We did some tests to see how usable a Kerberized cluster would be, and now we have decided to move on to a more production-like setup. We are starting fresh with a new realm, since the one we had initially picked will not work with our final naming convention.
I have been uninstalling Kerberos and deleting all Kerberos databases. The hostnames have also been changed (and changed within cloudera) to have fqdn which match the new realm. I have then been recreating everything related to Kerberos, and I can use kinit correctly, as long as I am on the machine running the KDC.
The configuration has also been updated in the Cloudera interface:
- KDC server host
- Kerberos Security Realm
I have been trying to push manually the new /etc/krb5.conf, copying it on all hosts, in order to regenerate the credentials. If I deactivate "Manage krb5.conf through Cloudera Manager", I can then use kinit correctly on those hosts. But as soon as I enable it, the old (wrong) krb5.conf is redeployed. And anyway, when I try to regenerate the credentials and krb5.conf is not managed by Cloudera, it fails because some commands are still assuming the old realm.
I have been scanning the Cloudera Manager for this dirty config file, but I can't find where it is kept. Could you please help me and tell how to make Cloudera forget about this old Kerberos realm?
I am a bit desperate here.
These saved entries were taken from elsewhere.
(** ** The mobile menu across a session *)

Lemma menu_without_navigation (evs : list Event) (s : Page) :
  nav_clicks evs = [] ->
  exists s', session evs s = Ok s' /\
    isMobileMenuOpen s' = xorb (isMobileMenuOpen s) (Nat.odd (menu_clicks evs)).
Proof.
  revert s. induction evs as [|e evs IH]; intros s Hn; simpl.
  - exists s. split; [reflexivity|]. unfold menu_clicks. simpl.
    now rewrite xorb_false_r.
  - destruct (dispatch_ui e s) as (s1 & -> & _ & _ & Hm & _). simpl.
    assert (Hn' : nav_clicks evs = []) by (destruct e; simpl in Hn; congruence).
    destruct (IH s1 Hn') as (s' & Hs & Hm'). exists s'. split; [exact Hs|].
    rewrite Hm', Hm. unfold menu_clicks.
    destruct e; try reflexivity; [|discriminate].
    cbn [List.filter is_menu length].
    set (n := length (List.filter is_menu evs)).
    rewrite Nat.odd_succ, <- Nat.negb_odd.
    destruct (isMobileMenuOpen s), (Nat.odd n); reflexivity.
Qed.

(** X3: the hamburger button toggles the mobile menu and every navigation
    click closes it: over events without a navigation click the menu ends open
    or closed by the parity of the hamburger clicks, and after a navigation
    click it is open exactly when the hamburger was clicked an odd number of
    times since, whatever the state before. *)
Theorem menu_after_navigation (since : list Event) (Hsince : nav_clicks since = []) :
  (forall s : Page,
     exists s', session since s = Ok s' /\
       isMobileMenuOpen s' = xorb (isMobileMenuOpen s) (Nat.odd (menu_clicks since))) /\
  (forall (before : list Event) (sectionId : string) (s : Page),
     exists s', session (before ++ Click_nav sectionId :: since) s = Ok s' /\
       isMobileMenuOpen s' = Nat.odd (menu_clicks since) /\
       mobileMenuShown (render s') = Nat.odd (menu_clicks since)).
Proof.
  split; [intros s; now apply menu_without_navigation|].
  intros before sectionId s. rewrite session_app.
  destruct (theme_after_session before s) as (s1 & -> & _).
  cbn [JS.bind session].
  destruct (dispatch_ui (Click_nav sectionId) s1) as (s2 & -> & _ & _ & Hm & _).
  cbn [JS.bind]. destruct (menu_without_navigation since s2 Hsince) as (s' & Hs & Hm').
  exists s'. rewrite Hm in Hm'. simpl in Hm'. repeat split; assumption.
Qed.

Lemma menu_after_navigation_witness :
  let since := [Click_menu; Scroll 320; Click_menu; Click_menu] in
  nav_clicks since = [] /\
  exists s', session ([Click_menu] ++ Click_nav "about" :: since) (initial rendered) = Ok s' /\
    isMobileMenuOpen s' = true.
Proof.
  split; [reflexivity|].
  destruct (menu_after_navigation [Click_menu; Scroll 320; Click_menu; Click_menu] eq_refl)
    as [_ H].
  destruct (H [Click_menu] "about"%string (initial rendered)) as (s' & Hs & Hm & _).
  exists s'. split; assumption.
Defined.

(** ** The WhatsApp button across a session *)

(** X4: at the end of any session the WhatsApp button is rendered exactly when
    the last scroll event reported an offset above 300; clicks, intersection
    entries and timers never change it, and without a scroll event it is as
    at the start. *)
Theorem whatsapp_after_session (evs : list Event) (s : Page) :
  exists s', session evs s = Ok s' /\
    whatsAppShown (render s') = match last_scroll evs with
                                | Some y => JS.gt y 300
                                | None => showWhatsApp s
                                end.
Proof.
  change (exists s', session evs s = Ok s' /\
            showWhatsApp s' = match last_scroll evs with
                              | Some y => JS.gt y 300
                              | None => showWhatsApp s
                              end).
  revert s. induction evs as [|e evs IH]; intros s.
  - exists s. split; reflexivity.
  - cbn [session last_scroll].
    destruct (dispatch_ui e s) as (s1 & -> & _ & Hw & _). cbn [JS.bind].
    destruct (IH s1) as (s' & Hs & Hw'). exists s'. split; [exact Hs|].
    rewrite Hw'. destruct (last_scroll evs); [reflexivity|].
    rewrite Hw. destruct e; reflexivity.
Qed.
I scanned quite exaustively the Cloudera manager host for occurences of the old realm, and besides log files, the only occurrences are found in '/var/lib/cloudera-scm-server-db/'. Does it mean I should edit the db manually with pgsql? How do I do that?
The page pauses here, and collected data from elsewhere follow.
(** * CSV ingestion and reconciliation pipeline of sentiment_eval_backend

    A shallow embedding of [services/csv_processor.py] (classes
    [CSVProcessor] and [CSVValidator]) together with the part of
    [core/models.py] it writes to, and the properties of the
    specification proved, or refuted, over it.

    Conventions.
    - A Python [str] is a list of Unicode code points ([pystr]); a file is a
      list of bytes, or cannot be opened.
    - A pandas cell is [option pystr]: [None] is the missing value (NaN
      before cleaning, Python [None] after it), [Some s] a value together
      with the text [astype(str)] renders it as.
    - pandas' tokenizer ([pd.read_csv] once the bytes are decoded) is a
      library function and is a parameter of the development; the three
      decoders are defined.  [SimpleCsv.tokenize] is a small tokenizer to
      run the definitions on concrete files.
    - Django's ORM calls are modelled on an explicit store of three
      tables; primary keys ([uuid4]) are drawn from a counter and
      [auto_now] timestamps from a logical clock.  Whether the database
      enforces [max_length] is a parameter.  A row is processed in a
      transaction: when it raises, the store is the one before the row.
    - Exceptions are values of type [exn]; the texts of library exceptions
      are representative.  The timestamps of the processing log are left
      out. *)

From Stdlib Require Import String Ascii.
From Stdlib Require Import List NArith ZArith Arith Bool Lia.
From Stdlib Require DecimalString Decimal.
Import ListNotations.
Open Scope string_scope.
Open Scope list_scope.
Open Scope nat_scope.
(** A save returns normally; it stores the new record in front of what
    it read, cut to 100, unless the write throws, and then the storage is
    as before. *)
Lemma save_storage (result : TranscriptionResult) (e : Env) (w : World)
    (l : list HistoryItem) :
  holds w l ->
  fst (saveTranscription result e w) = Val tt /\
  localStorage (snd (saveTranscription result e w)) =
    match fault e P_setItem with
    | Some _ => localStorage w
    | None =>
        <[STORAGE_KEY :=
            JSON_stringify
              (records (take 100 (make_item e result :: read_inside e l)))]>
          (localStorage w)
    end.
Proof.
  intros Hh. destruct (get_inside e w l Hh) as (w1 & Hg & Hs).
  rewrite (save_eval result e w w1 _ Hg). cbn [iterate records].
  destruct (fault e P_setItem) eqn:Ef.
  - split; [reflexivity|exact Hs].
  - split; [reflexivity|].
    cbn [snd log_info set_console set_localStorage localStorage].
    rewrite Hs.
    change (item_json (make_item e result) :: map item_json (read_inside e l))
      with (map item_json (make_item e result :: read_inside e l)).
    rewrite take_records. reflexivity.
Qed.

Lemma delete_storage (id0 : jsstring) (e : Env) (w : World)
    (l : list HistoryItem) :
  holds w l ->
  fst (deleteTranscription id0 e w) = Val tt /\
  localStorage (snd (deleteTranscription id0 e w)) =
    match fault e P_setItem with
    | Some _ => localStorage w
    | None =>
        <[STORAGE_KEY :=
            JSON_stringify (records (without id0 (read_inside e l)))]>
          (localStorage w)
    end.
Proof.
  intros Hh. destruct (get_inside e w l Hh) as (w1 & Hg & Hs).
  rewrite (delete_eval id0 e w w1 _ Hg). cbn [filtered records].
  rewrite keep_all_records.
  destruct (fault e P_setItem) eqn:Ef.
  - split; [reflexivity|exact Hs].
  - split; [reflexivity|].
    cbn [snd log_info set_console set_localStorage localStorage].
    rewrite Hs. reflexivity.
Qed.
All right, so pursuing my investigation, here is what I did:
I found information about how to access the internal database here
Basically, you'll find the info about the db in '/etc/cloudera-scm-server/db.properties', and '/var/lib/cloudera-scm-server-db/data/generated_password.txt'. From there, using a bit of postgresql foo, I managed to dump all tables of the database 'scm' as csv files.
I found out that 'kdc_admin_user' from the table 'configs' is still using the old realm. Not sure what to do yet with this information...
So we went ahead and updated the value of 'kdc_admin_user' in the table 'configs'.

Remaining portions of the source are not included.